So my first Sick Of It All gig, 30 years a coming. SOIA are crunching through their set and delighting the Enmore throngs (21 January).
Frontman Lou Koller, brother-guitarist Pete Koller and bassist Craig Setari on wireless instruments swap sides of the stage and vocals with more energy than their self-confessed, middle-aged bodies should have allowed. Although Pete still looks like he'd lift yer car up if you asked him to.
Jesus, it's been ages since I've been at a hardcore-punk show. Have the rules changed? I've seen Raging Speedhorn rock Limrock, seen Snapcase devour the Williamsburg Music Hall in Brooklyn, and Leatherface smash the Garage in London. And this shit is right up there. And the kids are still alright. The love-punk-hardcore love is in the air.
But wait, wtf? Whirling from the circle-pit, a couple of guys come spilling off the dancefloor in whatever the opposite of a loving embrace is. Proper earnest almost fisticuffs. But then Koller swings a masterstroke. Lou pulls a Moses Red Sea separation of the moshpit crowd. Then orders each team to attack but with two rules. “If someone falls down, you pick them up. And you don't fuckin sue us if you get hurt.”
Fair enough. The veritable battle of the bastards ensues to a rifftastic NYC shit attack.
Tantrums are all forgotten. Damn-fine crowd management Lou, damn fine. “Nobody cries when the innocent die.” Like, it still amazes me a band with just bass, drums and guitar can do this to a room. Why do U2 bother? They can't do this.
Now, after a long, f*ckin-added soundcheck (doesn't that usually happen before the gig?) and a sound engineer meticulously placing mics around the kit and kaboodle, came the most entertaining (yes, that's the right word) band in f*ckin ages. But not before some long, pre-gig drone, some f*ckin Nordic god invocation or other, all well and good like, but it pisses the entire crowd off for ten minutes.
Then an intense strobe. Synapse programming. Tension and release I suppose. 'Cos when they f*cking come on, the drummer punches the rack tom, it all kicks off and it's fucking amazing. All is forgiven/ forgotten. And so entertaining.
A really well-dressed band of gents rocking the fuck out. It's how it should be. Juxtaperfect. And while Jarvis Cocker and Nick Cave may be neck and neck as best well-dressed frontmen, vocalist Dennis Lyxzén leaves them for dead. And the way he pulls dance moves out of his ass and the thing he does with the mic sort of f*cking it in the air and slingshotting it around his foot or something. James Brown ain't got nothin on this. It's all amazing.
The guitars sound glorious. The drummer pummels beyond his weight. There is genuine love between the two bands. “SOIA were one of those bands we always looked up to. To tour with them is amazing.” 'The Deadly Rhythm' from 1998's essential 'The Shape Of Punk To Come' makes me giggle it's so good.

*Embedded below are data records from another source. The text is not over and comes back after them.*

(** [now]: what time() gives.  A message that does not fit is freed. *)
Definition queue_normal (now : Z) (ctx : rx_ctx) (m : mbuf) : rx_ctx :=
  let r := uta_ring_insert true (rx_mring ctx) (Some m) in
  if r.1 =? 0 then
    let warn := rx_last_warning ctx + 60 <? now in
    MkRx r.2 (rx_chutes ctx) (if warn then 0 else i32 (rx_dcount ctx + 1)) (u64 (rx_acc_dcount ctx + 1))
         (rx_acc_ecount ctx) (if warn then now else rx_last_warning ctx) (rx_max_ibm ctx)
  else
    MkRx r.2 (post_chute (rx_chutes ctx) 0) (rx_dcount ctx) (rx_acc_dcount ctx)
         (u64 (rx_acc_ecount ctx + 1)) (rx_last_warning ctx) (rx_max_ibm ctx).

(** The lengths in the check are 32 bit unsigned, [msg_size] is converted. *)
Definition buf2mbuf (now : Z) (ctx : rx_ctx) (raw_msg : list Z) (msg_size sender_fd : Z) : comp rx_ctx :=
  header_len ← RMR_HDR_LEN raw_msg TP_HDR_LEN;
  payload_len ← get32n raw_msg (TP_HDR_LEN + o_plen);
  if u32 msg_size <? u32 (header_len + TP_HDR_LEN + payload_len) then Ret ctx
  else
    let mbuf := set_rts_fd sender_fd (set_tp_buf (Some raw_msg) (alloc_mbuf RMR_ERR_UNSET)) in
    let mbuf := if rx_max_ibm ctx + 1024 <? msg_size then set_flags (Z.lor (m_flags mbuf) MFL_HUGE) mbuf else mbuf in
    mbuf ← ref_tpbuf mbuf msg_size;
    let flags := load32 raw_msg (TP_HDR_LEN + o_flags) in
    if negb (Z.land flags HFL_CALL_MSG =? 0) then Ret (queue_normal now ctx mbuf) else
    d1_len ← RMR_D1_LEN raw_msg TP_HDR_LEN;
    if d1_len <=? 0 then Ret (queue_normal now ctx mbuf) else
    d1 ← DATA1_ADDR raw_msg TP_HDR_LEN;
    call_id ← get8 raw_msg d1;
    if call_id =? 0 then Ret (queue_normal now ctx mbuf)
    else
      Ret (MkRx (rx_mring ctx)
             (alter (fun c => MkChute (Some mbuf) (ch_barrier c + 1) (ch_expect c)) (Z.to_nat call_id) (rx_chutes ctx))
             (rx_dcount ctx) (rx_acc_dcount ctx) (rx_acc_ecount ctx) (rx_last_warning ctx) (rx_max_ibm ctx)).

(** ** The callbacks *)

Section callbacks.
Context {TR TE N : Type} `{Symbols TR river_t} `{Symbols TE nat}.
Variable malloc_bytes : Z -> list Z.

Record io_ctx := MkIo {
  io_rx : rx_ctx;
  io_rivers : list river_t;
  io_river_hash : TR;
  io_conn : conn_ctx TE N
}.

(** The river of a descriptor and the write back of its new value. *)
Definition get_river (io : io_ctx) (fd : Z) : river_t :=
  if zlen (io_rivers io) <=? fd
  then default river0 (sm_get (io_river_hash io) (fd_key fd))
  else default river0 (io_rivers io !! Z.to_nat fd).

Definition put_river (io : io_ctx) (fd : Z) (r : river_t) (rx : rx_ctx) : io_ctx :=
  if zlen (io_rivers io) <=? fd
  then MkIo rx (io_rivers io) (sm_put (io_river_hash io) (fd_key fd) r) (io_conn io)
  else MkIo rx (<[Z.to_nat fd := r]> (io_rivers io)) (io_river_hash io) (io_conn io).

(** [None]: the loop of the callback ran out of fuel. *)
Definition mt_data_cb (now : Z) (io : io_ctx) (fd : Z) (buf : list Z) : comp (option io_ctx) :=
  if (zlen buf <=? 0) || (fd <? 0) then Ret (Some io) else
  x ← river_data malloc_bytes (rx_max_ibm (io_rx io)) (fun rx raw n => buf2mbuf now rx raw n fd)
        (get_river io fd) (io_rx io) buf;
  Ret (match x with Some (r, rx) => Some (put_river io fd r rx) | None => None end).

Definition mt_disc_cb (io : io_ctx) (fd : Z) : io_ctx :=
  let reset r := MkRiver RS_NEW None (rv_nbytes r) (rv_ipt r) (rv_msg_size r) (rv_flags r) in
  let io :=
    if (fd <? zlen (io_rivers io)) && (0 <=? fd)
    then MkIo (io_rx io) (alter reset (Z.to_nat fd) (io_rivers io)) (io_river_hash io) (io_conn io)
    else if 0 <? fd then
      match sm_get (io_river_hash io) (fd_key fd) with
      | Some r => MkIo (io_rx io) (io_rivers io) (sm_put (io_river_hash io) (fd_key fd) (reset r)) (io_conn io)
      | None => io
      end
    else io in
  MkIo (io_rx io) (io_rivers io) (io_river_hash io) (disc_ep (io_conn io) fd).
End callbacks.
Arguments io_ctx : clear implicits.

(** * Theorems about one river *)

Section river_thms.
Variable malloc_bytes : Z -> list Z.
Hypothesis malloc_len : forall n, 0 <= n -> zlen (malloc_bytes n) = n.
Variable max_ibm : Z.
Hypothesis ibm_range : 0 <= max_ibm < INT_MAX - 1024.
Context {D : Type}.
Variable deliver : D -> list Z -> Z -> comp D.

(** What a sender puts on the wire for one message: its length leads, and is
    one the accumulator can be grown to. *)
Definition is_msg (m : list Z) : Prop := 9 <= zlen m <= INT_MAX - 128 /\ load32 m 0 = zlen m.

(** The start of a message that is not complete. *)
Definition partial (p : list Z) : Prop :=
  zlen p < 9 \/ (9 <= zlen p < load32 p 0 /\ load32 p 0 <= INT_MAX - 128).

(** The river has taken in [p] of the current message. *)
Record river_rep (r : river_t) (p : list Z) : Prop := {
  rr_state : rv_state r = RS_GOOD;
  rr_flags : rv_flags r = 0;
  rr_accum : exists a, rv_accum r = Some a /\ zlen a = rv_nbytes r /\ slice a 0 (zlen p) = p;
  rr_nbytes : max_ibm + 1024 <= rv_nbytes r <= INT_MAX;
  rr_ipt : rv_ipt r = zlen p;
  rr_size : if zlen p <? 9 then rv_msg_size r <= 0
            else rv_msg_size r = load32 p 0 /\ rv_msg_size r <= rv_nbytes r
}.

(** The same in the middle of a round, with the message's size known. *)
Record river_mid (r : river_t) (p : list Z) (size : Z) : Prop := {
  rm_state : rv_state r = RS_GOOD;
  rm_flags : rv_flags r = 0;
  rm_accum : exists a, rv_accum r = Some a /\ zlen a = rv_nbytes r /\ slice a 0 (zlen p) = p;
  rm_nbytes : max_ibm + 1024 <= rv_nbytes r <= INT_MAX;
  rm_ipt : rv_ipt r = zlen p;
  rm_size : rv_msg_size r = size /\ size <= rv_nbytes r
}.

(** Handing over the complete messages, in order. *)
Fixpoint deliver_all (d : D) (raws : list (list Z * Z)) : comp D :=
  match raws with
  | [] => Ret d
  | (raw, n) :: raws' => d ← deliver d raw n; deliver_all d raws'
  end.

(** A buffer handed over holds the message, in a buffer of the stated size. *)
Definition holds (m : list Z) (raw : list Z * Z) : Prop :=
  slice raw.1 0 (zlen m) = m /\ zlen raw.1 = raw.2 /\ zlen m <= raw.2 <= INT_MAX.

Lemma load32_prefix (p q : list Z) : 4 <= zlen p -> load32 (p ++ q) 0 = load32 p 0.
Proof.
  intros. unfold load32, slice, zlen in *. change (Z.to_nat 0) with 0%nat. rewrite !drop_0.
  by rewrite take_app_le by lia.
Qed.

Lemma load32_slice a b n : 4 <= n -> slice a 0 n = slice b 0 n -> load32 a 0 = load32 b 0.
Proof.
  intros Hn E. unfold load32. f_equal. rewrite (slice_sub a b 0 0 n 0 4) by (done || lia). f_equal.
Qed.

(** Of a stream of messages, a partial start cannot contain the first. *)
Lemma partial_nil p msgs tail c :
  Forall is_msg msgs -> partial p -> p ++ c = concat msgs ++ tail -> c = [] -> msgs = [] /\ tail = p.
Proof.
  intros Hm Hp E ->. rewrite app_nil_r in E. destruct msgs as [|m msgs]; [done|]. exfalso.
  apply Forall_cons in Hm as [[Hl Hs] _]. rewrite E in Hp. simpl in Hp. rewrite <-app_assoc in Hp.
  destruct Hp as [Hp|[Hp _]].
  - rewrite zlen_app in Hp. pose proof (zlen_nonneg (concat msgs ++ tail)). lia.
  - rewrite load32_prefix, zlen_app in Hp by lia. pose proof (zlen_nonneg (concat msgs ++ tail)). lia.
Qed.

(** The length at the head of a stream of at least 9 bytes. *)
Definition head_size (msgs : list (list Z)) (tail : list Z) : Z :=
  match msgs with m :: _ => zlen m | [] => load32 tail 0 end.

Lemma head_size_load msgs tail :
  Forall is_msg msgs -> partial tail -> 9 <= zlen (concat msgs ++ tail) ->
  load32 (concat msgs ++ tail) 0 = head_size msgs tail /\ 9 <= head_size msgs tail <= INT_MAX - 128.
Proof.
  intros Hm Ht Hl. destruct msgs as [|m msgs]; simpl in *.
  - destruct Ht; lia.
  - apply Forall_cons in Hm as [[Hz Hs] _]. rewrite <-app_assoc, load32_prefix by lia. lia.
Qed.

(** The first message is complete exactly when the stream is that long. *)
Lemma head_complete msgs tail :
  Forall is_msg msgs -> partial tail -> 9 <= zlen (concat msgs ++ tail) ->
  match msgs with
  | m :: msgs' => zlen m <= zlen (concat msgs ++ tail)
  | [] => zlen tail < head_size [] tail
  end.
Proof.
  intros Hm Ht Hl. destruct msgs as [|m msgs]; simpl in *.
  - destruct Ht; lia.
  - rewrite !zlen_app. pose proof (zlen_nonneg (concat msgs)). pose proof (zlen_nonneg tail). lia.
Qed.

Lemma slice_app_l {A} (p q : list A) : slice (p ++ q) 0 (zlen p) = p.
Proof. unfold slice, zlen. simpl. rewrite Nat2Z.id. apply take_app_length. Qed.

(** Appending to the accumulated bytes. *)
Lemma accum_append a p c bidx n buf :
  slice a 0 (zlen p) = p -> zlen p + n <= zlen a -> 0 <= n <= zlen c -> 0 <= bidx ->
  drop (Z.to_nat bidx) buf = c -> bidx <= zlen buf ->
  exists a', memcpy a (zlen p) buf bidx n = Ret a' /\ zlen a' = zlen a /\
    slice a' 0 (zlen p + n) = p ++ slice c 0 n.
Proof.
  intros Hp Hn Hc Hb E Hbl. pose proof (zlen_nonneg p).
  assert (zlen c = zlen buf - bidx) as Hcl by (subst c; unfold zlen in *; rewrite length_drop; lia).
  destruct (memcpy_ex a (zlen p) buf bidx n) as (a' & -> & S1 & Z1 & F1); [lia..|].
  exists a'. split_and!; [done|done|]. rewrite slice_split by lia. f_equal.
  - rewrite F1 by lia. done.
  - rewrite Z.add_0_l, S1. subst c. unfold slice. rewrite drop_drop. do 2 f_equal. lia.
Qed.

Lemma extract_mlen_total a : 9 <= zlen a -> exists v, extract_mlen a = Ret v /\ v = load32 a 0.
Proof.
  intros Ha. unfold extract_mlen.
  destruct (lookup_lt_is_Some_2 a (Z.to_nat 8)) as [m Em]; [unfold zlen in *; lia|].
  rewrite (get8_lookup a 8 m) by (done || lia). simpl.
  rewrite get32n_ret by lia. simpl. destruct (m =? TP_SZ_MARKER); [|by eexists].
  destruct (Z.eqb_spec (load32 a 0) (load32n a 4)) as [->|]; by eexists.
Qed.

Lemma flags0 (r : river_t) : rv_flags r = 0 -> Z.land (rv_flags r) RF_DROP =? 0 = true.
Proof. by intros ->. Qed.

Lemma slice_sub0 {A} (a b : list A) n k : slice a 0 n = slice b 0 n -> 0 <= k <= n -> slice a 0 k = slice b 0 k.
Proof. intros E Hk. rewrite (slice_sub a b 0 0 n 0 k) by (done || lia). done. Qed.

(** Growing the accumulator keeps what was taken in. *)
Lemma grow_spec r p size :
  rv_state r = RS_GOOD -> rv_flags r = 0 ->
  (exists a, rv_accum r = Some a /\ zlen a = rv_nbytes r /\ slice a 0 (zlen p) = p) ->
  max_ibm + 1024 <= rv_nbytes r <= INT_MAX -> rv_ipt r = zlen p -> rv_msg_size r = size ->
  zlen p <= 9 -> 9 <= size <= INT_MAX - 128 ->
  exists r', river_grow malloc_bytes r = Ret r' /\ river_mid r' p size.
Proof.
  intros Hst Hfl (a & Ea & Za & Sa) Hnb Hip Hms Hp Hsz. pose proof (zlen_nonneg p). unfold river_grow.
  destruct (Z.ltb_spec (rv_nbytes r) (rv_msg_size r)) as [Hlt|Hlt].
  2: { exists r. split; [done|]. split; try done; [by exists a|lia]. }
  destruct (Z.ltb_spec INT_MAX (rv_msg_size r + 128)) as [?|_]; [lia|]. rewrite Hms, Hip.
  assert (zlen (malloc_bytes (size + 128)) = size + 128) as Zm by (apply malloc_len; lia).
  destruct (Z.ltb_spec 0 (zlen p)).
  - rewrite Ea. cbn [deref mbind comp_bind].
    destruct (memcpy_ex (malloc_bytes (size + 128)) 0 a 0 (zlen p + 1)) as (a' & -> & S1 & Z1 & _); [lia..|].
    cbn [mbind comp_bind]. eexists. split; [done|]. split; cbn; try done; try lia.
    exists a'. split_and!; [done|lia|]. rewrite (slice_sub0 a' a (zlen p + 1)) by (done || lia). done.
  - cbn [mbind comp_bind]. eexists. split; [done|]. split; cbn; try done; try lia.
    eexists. split_and!; [done|lia|]. destruct p; [done|]. unfold zlen in *. simpl in *. lia.
Qed.

Section round.
Context (buf : list Z) (bidx : Z) (p c : list Z) (msgs : list (list Z)) (tail : list Z).
Hypothesis Hc : drop (Z.to_nat bidx) buf = c.
Hypothesis Hb : 0 <= bidx <= zlen buf.
Hypothesis Hm : Forall is_msg msgs.
Hypothesis Ht : partial tail.
Hypothesis Hs : p ++ c = concat msgs ++ tail.

Lemma bidx_len : zlen c = zlen buf - bidx.
Proof. rewrite <-Hc. unfold zlen in *. rewrite length_drop. lia. Qed.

Dennis is known for speaking his mind, laments the rise of Trump and fascism. “If you keep following these rules, it keeps you locked down alright? Here's the thing about democracy, as long there is not economic democracy, that word means nothing.
“The economy dictates the control of the people. This is a song from 21 years ago about the destruction of capitalism. This song is 'I'd Rather Be Dead!'” The entire crowd heartily agrees and goes crazy. More spankgod songs and Valhalla riffs. And then, more genius out of nowhere. A half of Slayer's 'Reign In Blood'. Delivered with effortless style (yay Swedish!).
More inspiration: “This music we do, this community of the underground. This matters!” And saving the best for last, a cool tribute. “This scene is still very much a boys club. We must reach out to women everywhere as equals man. Here's some 'New Noise' for you.” Oh baby! “Can I scream! Woo!'"
We take the Refused love out onto the streets, type it into an iPad, send it to the zine, and into your eyes. Alright. Loud rock & roll is the only way.